■ **Work instruction**:
Give the number of lines below that hold the string "assert", and nothing more.

[Collected data]
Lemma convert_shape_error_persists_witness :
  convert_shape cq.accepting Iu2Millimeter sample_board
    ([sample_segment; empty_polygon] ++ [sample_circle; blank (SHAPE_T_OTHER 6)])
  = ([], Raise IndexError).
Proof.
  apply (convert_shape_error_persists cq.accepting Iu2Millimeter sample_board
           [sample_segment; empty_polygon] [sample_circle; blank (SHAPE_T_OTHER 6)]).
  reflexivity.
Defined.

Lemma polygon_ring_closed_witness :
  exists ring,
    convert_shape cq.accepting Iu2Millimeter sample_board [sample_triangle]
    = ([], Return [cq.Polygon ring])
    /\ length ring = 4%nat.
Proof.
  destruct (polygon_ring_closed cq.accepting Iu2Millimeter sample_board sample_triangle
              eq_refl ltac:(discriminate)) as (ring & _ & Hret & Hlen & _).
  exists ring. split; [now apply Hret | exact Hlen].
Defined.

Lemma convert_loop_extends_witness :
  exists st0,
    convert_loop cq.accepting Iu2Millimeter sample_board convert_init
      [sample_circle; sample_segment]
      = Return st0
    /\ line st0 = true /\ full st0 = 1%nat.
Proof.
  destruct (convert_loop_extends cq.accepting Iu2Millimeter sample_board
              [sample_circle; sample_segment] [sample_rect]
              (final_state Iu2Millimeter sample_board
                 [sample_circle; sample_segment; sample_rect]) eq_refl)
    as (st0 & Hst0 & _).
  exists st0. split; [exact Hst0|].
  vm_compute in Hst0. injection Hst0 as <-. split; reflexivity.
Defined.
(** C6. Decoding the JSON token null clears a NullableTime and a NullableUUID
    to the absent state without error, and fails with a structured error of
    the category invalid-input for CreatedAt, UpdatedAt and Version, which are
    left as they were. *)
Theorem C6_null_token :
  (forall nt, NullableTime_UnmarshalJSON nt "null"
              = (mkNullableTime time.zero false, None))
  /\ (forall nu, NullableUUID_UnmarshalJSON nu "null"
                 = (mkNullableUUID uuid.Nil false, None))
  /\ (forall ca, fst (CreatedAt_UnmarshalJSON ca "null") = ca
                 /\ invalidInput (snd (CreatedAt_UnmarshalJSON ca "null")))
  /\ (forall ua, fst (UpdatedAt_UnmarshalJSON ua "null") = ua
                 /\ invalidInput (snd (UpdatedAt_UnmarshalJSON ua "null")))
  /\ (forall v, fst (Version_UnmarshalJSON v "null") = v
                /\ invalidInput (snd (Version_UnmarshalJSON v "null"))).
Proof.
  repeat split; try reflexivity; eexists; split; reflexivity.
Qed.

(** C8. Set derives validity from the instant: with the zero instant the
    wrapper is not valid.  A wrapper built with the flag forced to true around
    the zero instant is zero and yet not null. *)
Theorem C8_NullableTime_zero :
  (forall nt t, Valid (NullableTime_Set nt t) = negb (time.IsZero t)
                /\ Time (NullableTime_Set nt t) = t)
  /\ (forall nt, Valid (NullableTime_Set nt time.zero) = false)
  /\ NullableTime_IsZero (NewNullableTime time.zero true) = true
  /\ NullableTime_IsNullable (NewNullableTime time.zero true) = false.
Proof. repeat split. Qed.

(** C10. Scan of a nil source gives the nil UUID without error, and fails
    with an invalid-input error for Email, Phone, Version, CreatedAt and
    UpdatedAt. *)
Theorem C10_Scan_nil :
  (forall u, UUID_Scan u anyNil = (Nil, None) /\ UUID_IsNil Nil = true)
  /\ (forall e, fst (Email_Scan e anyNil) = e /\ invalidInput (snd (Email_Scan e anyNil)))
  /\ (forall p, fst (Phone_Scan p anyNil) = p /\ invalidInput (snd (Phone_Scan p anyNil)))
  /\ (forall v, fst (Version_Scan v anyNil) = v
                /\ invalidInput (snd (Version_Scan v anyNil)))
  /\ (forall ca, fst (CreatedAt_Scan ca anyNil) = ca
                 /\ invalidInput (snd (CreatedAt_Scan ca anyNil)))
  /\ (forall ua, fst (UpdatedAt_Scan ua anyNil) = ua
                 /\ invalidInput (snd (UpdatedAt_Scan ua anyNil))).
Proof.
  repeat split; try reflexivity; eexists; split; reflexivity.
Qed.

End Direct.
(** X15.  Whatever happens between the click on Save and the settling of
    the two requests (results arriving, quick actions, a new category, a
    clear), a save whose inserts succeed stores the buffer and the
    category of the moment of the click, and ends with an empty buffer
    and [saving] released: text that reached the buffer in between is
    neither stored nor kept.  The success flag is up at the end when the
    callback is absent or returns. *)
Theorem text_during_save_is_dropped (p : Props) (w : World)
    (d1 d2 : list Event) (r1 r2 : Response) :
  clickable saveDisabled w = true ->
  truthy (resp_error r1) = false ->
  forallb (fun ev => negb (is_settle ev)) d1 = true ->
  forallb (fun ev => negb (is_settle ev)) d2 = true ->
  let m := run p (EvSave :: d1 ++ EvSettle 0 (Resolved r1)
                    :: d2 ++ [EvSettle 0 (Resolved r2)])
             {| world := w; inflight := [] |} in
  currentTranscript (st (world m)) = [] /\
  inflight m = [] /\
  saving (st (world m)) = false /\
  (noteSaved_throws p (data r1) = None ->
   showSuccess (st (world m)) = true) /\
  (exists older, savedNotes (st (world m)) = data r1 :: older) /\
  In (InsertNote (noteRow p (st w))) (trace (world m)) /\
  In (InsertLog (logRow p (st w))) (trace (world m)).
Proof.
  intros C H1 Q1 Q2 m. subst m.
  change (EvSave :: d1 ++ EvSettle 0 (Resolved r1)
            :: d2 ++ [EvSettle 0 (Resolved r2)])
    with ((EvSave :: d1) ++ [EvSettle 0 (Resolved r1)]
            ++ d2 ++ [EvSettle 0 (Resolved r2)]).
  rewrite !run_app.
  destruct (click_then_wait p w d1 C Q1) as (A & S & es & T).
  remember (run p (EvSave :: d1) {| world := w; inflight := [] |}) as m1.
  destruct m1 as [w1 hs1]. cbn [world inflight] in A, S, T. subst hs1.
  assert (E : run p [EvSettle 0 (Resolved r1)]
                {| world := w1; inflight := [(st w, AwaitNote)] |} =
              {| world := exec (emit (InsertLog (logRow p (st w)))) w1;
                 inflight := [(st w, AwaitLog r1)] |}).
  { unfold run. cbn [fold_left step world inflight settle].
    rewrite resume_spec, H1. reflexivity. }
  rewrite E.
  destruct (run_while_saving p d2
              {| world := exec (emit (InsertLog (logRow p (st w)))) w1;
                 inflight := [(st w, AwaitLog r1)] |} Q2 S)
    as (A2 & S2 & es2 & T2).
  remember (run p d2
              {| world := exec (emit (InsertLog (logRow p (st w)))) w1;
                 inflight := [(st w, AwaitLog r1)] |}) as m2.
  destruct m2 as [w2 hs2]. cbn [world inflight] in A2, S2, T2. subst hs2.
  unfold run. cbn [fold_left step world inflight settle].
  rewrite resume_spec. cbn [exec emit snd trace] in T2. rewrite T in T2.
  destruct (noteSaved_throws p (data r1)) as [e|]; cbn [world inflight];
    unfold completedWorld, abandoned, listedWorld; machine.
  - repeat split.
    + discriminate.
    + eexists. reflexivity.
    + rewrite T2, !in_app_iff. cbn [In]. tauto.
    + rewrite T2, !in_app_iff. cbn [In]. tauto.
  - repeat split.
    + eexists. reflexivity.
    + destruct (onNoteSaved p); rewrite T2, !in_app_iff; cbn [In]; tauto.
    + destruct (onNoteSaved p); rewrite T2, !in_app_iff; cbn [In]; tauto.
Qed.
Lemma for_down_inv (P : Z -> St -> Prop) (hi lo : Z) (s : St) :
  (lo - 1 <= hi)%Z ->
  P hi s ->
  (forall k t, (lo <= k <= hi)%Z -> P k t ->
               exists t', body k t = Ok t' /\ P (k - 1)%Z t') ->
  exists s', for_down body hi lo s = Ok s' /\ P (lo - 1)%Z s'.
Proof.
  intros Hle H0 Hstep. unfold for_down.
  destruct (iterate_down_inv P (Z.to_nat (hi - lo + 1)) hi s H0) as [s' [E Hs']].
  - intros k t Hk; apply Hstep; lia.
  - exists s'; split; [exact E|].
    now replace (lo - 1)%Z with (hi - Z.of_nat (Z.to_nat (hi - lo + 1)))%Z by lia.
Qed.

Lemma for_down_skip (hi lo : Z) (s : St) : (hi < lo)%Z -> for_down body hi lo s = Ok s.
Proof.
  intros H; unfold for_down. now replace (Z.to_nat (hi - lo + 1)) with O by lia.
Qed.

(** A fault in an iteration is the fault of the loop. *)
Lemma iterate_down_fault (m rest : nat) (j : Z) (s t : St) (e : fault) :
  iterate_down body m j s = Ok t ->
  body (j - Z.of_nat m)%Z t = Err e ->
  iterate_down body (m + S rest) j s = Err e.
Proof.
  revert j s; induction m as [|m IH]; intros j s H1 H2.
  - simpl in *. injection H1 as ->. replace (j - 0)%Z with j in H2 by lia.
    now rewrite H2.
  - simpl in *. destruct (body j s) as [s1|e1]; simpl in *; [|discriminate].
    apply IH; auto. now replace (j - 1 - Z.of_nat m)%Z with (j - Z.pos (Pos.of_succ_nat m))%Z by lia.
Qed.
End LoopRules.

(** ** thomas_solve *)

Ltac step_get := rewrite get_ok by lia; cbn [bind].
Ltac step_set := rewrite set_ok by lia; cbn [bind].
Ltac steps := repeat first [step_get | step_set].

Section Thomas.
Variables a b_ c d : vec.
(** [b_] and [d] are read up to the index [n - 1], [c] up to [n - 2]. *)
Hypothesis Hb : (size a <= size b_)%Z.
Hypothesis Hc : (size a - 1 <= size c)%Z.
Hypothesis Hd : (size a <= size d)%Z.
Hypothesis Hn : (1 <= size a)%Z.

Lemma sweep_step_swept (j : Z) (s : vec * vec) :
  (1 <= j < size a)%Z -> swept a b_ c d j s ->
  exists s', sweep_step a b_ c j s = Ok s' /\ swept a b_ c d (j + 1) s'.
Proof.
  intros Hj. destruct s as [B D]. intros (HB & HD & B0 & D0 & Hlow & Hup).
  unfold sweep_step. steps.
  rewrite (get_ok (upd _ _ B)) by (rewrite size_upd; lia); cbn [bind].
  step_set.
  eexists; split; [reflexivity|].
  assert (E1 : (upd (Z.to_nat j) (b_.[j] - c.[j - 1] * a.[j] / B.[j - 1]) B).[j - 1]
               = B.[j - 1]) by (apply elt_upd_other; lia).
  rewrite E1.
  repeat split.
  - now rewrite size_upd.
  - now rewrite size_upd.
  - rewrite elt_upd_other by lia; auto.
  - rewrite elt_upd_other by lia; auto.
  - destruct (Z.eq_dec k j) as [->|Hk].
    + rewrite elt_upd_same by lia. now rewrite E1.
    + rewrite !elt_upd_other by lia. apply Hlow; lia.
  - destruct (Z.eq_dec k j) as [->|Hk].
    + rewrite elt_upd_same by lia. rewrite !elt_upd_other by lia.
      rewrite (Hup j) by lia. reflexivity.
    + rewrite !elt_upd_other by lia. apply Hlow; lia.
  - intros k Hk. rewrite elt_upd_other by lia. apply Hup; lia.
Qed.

■ **Response to this task**:
2